From the records below, set down exactly the lines starting with the line that contains "destruct (limit_reached c" and going on through the line that contains "- rewrite (buildCandidateQueue_false". Nothing else is wanted.
╭─ Exercise material
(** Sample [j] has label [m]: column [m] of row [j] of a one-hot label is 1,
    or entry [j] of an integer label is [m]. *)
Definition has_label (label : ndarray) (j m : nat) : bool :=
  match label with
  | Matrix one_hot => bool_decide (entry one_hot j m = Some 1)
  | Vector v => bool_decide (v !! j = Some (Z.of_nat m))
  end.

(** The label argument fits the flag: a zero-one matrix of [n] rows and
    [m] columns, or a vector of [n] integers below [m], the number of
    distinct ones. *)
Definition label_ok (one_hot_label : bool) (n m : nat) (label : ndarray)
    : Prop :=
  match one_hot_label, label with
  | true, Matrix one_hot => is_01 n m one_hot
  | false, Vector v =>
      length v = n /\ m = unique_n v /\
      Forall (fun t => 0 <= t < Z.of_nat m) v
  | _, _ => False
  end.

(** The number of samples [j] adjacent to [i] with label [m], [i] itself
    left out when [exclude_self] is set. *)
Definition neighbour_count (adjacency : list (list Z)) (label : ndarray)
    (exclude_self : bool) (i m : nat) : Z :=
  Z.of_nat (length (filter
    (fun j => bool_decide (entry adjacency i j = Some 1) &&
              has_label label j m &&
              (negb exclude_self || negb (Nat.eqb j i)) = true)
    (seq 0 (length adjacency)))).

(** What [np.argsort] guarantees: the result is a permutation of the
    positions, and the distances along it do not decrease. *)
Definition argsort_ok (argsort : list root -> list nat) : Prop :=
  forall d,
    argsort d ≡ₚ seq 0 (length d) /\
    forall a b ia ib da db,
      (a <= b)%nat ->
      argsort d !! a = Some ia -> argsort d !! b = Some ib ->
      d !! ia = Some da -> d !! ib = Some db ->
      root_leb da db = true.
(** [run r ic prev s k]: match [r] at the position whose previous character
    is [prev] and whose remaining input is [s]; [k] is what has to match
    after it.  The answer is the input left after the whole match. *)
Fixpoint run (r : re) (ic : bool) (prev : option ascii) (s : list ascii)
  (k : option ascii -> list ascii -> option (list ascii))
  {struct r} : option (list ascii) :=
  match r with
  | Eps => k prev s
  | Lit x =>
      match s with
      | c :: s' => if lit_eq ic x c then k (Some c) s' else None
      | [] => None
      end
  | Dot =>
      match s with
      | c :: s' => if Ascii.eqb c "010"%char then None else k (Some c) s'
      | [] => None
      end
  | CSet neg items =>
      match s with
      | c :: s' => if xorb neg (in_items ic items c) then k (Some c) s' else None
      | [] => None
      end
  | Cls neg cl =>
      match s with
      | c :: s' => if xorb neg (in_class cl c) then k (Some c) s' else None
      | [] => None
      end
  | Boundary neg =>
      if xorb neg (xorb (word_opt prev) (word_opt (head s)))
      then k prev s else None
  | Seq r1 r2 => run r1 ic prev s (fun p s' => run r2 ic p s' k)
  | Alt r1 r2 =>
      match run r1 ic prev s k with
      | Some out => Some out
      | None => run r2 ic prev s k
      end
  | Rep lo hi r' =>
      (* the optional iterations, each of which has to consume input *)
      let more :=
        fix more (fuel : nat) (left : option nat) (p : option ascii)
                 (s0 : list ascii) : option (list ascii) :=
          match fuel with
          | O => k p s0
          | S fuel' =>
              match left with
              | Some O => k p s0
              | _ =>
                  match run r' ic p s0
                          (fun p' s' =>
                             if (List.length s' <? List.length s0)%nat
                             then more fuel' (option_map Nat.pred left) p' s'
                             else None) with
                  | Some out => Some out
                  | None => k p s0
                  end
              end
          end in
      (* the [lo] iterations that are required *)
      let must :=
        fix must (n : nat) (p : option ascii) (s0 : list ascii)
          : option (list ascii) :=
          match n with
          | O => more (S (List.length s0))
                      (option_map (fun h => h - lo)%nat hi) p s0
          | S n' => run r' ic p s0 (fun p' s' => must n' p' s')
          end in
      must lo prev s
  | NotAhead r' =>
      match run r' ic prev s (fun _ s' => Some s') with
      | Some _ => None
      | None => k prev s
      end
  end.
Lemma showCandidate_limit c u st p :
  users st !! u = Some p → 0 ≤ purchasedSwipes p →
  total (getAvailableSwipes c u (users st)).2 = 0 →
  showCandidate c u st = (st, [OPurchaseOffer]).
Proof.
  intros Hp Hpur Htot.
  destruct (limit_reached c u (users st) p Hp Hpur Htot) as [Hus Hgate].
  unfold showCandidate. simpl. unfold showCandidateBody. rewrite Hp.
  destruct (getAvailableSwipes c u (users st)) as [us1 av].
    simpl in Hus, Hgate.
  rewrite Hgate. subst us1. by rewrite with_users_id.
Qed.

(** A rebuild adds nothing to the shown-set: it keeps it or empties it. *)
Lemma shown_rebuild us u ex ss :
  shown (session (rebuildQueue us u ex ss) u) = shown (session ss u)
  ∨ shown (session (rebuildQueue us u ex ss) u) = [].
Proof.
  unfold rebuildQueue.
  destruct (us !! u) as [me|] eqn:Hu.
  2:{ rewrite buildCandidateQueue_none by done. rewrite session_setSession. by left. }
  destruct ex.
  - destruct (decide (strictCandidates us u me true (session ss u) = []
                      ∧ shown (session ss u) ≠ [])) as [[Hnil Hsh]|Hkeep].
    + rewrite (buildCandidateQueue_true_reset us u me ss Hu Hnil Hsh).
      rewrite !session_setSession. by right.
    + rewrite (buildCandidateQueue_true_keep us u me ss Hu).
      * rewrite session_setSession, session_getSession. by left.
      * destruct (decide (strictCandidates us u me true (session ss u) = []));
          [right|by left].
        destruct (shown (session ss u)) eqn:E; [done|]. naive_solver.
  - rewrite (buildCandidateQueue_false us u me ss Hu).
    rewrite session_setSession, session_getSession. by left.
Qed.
╰─
╭─ Exercise material
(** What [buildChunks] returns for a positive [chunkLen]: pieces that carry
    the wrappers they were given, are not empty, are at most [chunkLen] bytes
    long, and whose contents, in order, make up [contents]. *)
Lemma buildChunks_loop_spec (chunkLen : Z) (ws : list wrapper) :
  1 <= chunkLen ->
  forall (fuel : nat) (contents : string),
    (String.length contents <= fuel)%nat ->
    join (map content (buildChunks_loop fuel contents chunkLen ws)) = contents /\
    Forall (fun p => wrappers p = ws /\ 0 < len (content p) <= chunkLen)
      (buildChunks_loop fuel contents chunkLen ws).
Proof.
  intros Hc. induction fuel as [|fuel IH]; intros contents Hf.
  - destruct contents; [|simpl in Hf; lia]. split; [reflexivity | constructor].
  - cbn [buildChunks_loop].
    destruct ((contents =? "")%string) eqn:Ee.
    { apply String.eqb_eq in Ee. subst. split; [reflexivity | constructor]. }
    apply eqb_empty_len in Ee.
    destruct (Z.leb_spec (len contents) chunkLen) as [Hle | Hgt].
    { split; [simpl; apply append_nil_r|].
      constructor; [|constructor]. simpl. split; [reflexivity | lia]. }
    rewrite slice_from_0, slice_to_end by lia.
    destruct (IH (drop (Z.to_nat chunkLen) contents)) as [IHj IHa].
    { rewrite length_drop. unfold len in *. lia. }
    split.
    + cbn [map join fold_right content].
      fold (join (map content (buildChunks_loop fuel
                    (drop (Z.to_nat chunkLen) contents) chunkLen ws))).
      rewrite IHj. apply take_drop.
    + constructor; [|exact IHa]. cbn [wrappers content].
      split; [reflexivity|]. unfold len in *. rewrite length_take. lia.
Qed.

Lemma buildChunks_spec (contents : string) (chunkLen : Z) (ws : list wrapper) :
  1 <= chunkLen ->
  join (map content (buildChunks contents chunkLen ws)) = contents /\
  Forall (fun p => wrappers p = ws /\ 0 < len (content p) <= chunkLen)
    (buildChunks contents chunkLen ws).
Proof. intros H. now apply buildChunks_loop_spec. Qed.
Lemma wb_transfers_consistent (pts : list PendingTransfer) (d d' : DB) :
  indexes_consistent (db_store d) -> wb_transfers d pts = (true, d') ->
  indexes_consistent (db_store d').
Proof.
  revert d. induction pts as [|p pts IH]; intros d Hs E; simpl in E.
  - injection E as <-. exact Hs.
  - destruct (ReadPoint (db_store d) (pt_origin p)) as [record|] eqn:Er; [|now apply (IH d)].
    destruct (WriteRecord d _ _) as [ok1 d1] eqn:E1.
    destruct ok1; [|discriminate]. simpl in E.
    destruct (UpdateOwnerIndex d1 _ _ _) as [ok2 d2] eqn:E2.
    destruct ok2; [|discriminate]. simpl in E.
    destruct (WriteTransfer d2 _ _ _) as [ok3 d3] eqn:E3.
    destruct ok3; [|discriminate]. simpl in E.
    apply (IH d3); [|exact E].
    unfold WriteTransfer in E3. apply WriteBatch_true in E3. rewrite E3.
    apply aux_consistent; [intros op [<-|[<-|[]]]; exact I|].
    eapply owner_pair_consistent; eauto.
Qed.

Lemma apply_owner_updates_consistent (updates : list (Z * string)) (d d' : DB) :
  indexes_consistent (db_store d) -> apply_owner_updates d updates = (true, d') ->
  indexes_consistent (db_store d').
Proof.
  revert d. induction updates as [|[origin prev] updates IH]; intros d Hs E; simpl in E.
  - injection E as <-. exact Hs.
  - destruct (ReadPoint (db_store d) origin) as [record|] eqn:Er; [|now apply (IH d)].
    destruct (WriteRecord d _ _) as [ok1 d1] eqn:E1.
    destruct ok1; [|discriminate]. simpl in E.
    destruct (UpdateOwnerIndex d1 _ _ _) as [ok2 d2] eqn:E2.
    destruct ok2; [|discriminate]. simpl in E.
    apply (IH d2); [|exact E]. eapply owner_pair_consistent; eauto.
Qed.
╰─
Exercise response »
  destruct (limit_reached c u (users st) p Hp Hpur Htot) as [Hus Hgate].
  unfold showCandidate. simpl. unfold showCandidateBody. rewrite Hp.
  destruct (getAvailableSwipes c u (users st)) as [us1 av].
    simpl in Hus, Hgate.
  rewrite Hgate. subst us1. by rewrite with_users_id.
Qed.

(** A rebuild adds nothing to the shown-set: it keeps it or empties it. *)
Lemma shown_rebuild us u ex ss :
  shown (session (rebuildQueue us u ex ss) u) = shown (session ss u)
  ∨ shown (session (rebuildQueue us u ex ss) u) = [].
Proof.
  unfold rebuildQueue.
  destruct (us !! u) as [me|] eqn:Hu.
  2:{ rewrite buildCandidateQueue_none by done. rewrite session_setSession. by left. }
  destruct ex.
  - destruct (decide (strictCandidates us u me true (session ss u) = []
                      ∧ shown (session ss u) ≠ [])) as [[Hnil Hsh]|Hkeep].
    + rewrite (buildCandidateQueue_true_reset us u me ss Hu Hnil Hsh).
      rewrite !session_setSession. by right.
    + rewrite (buildCandidateQueue_true_keep us u me ss Hu).
      * rewrite session_setSession, session_getSession. by left.
      * destruct (decide (strictCandidates us u me true (session ss u) = []));
          [right|by left].
        destruct (shown (session ss u)) eqn:E; [done|]. naive_solver.
  - rewrite (buildCandidateQueue_false us u me ss Hu).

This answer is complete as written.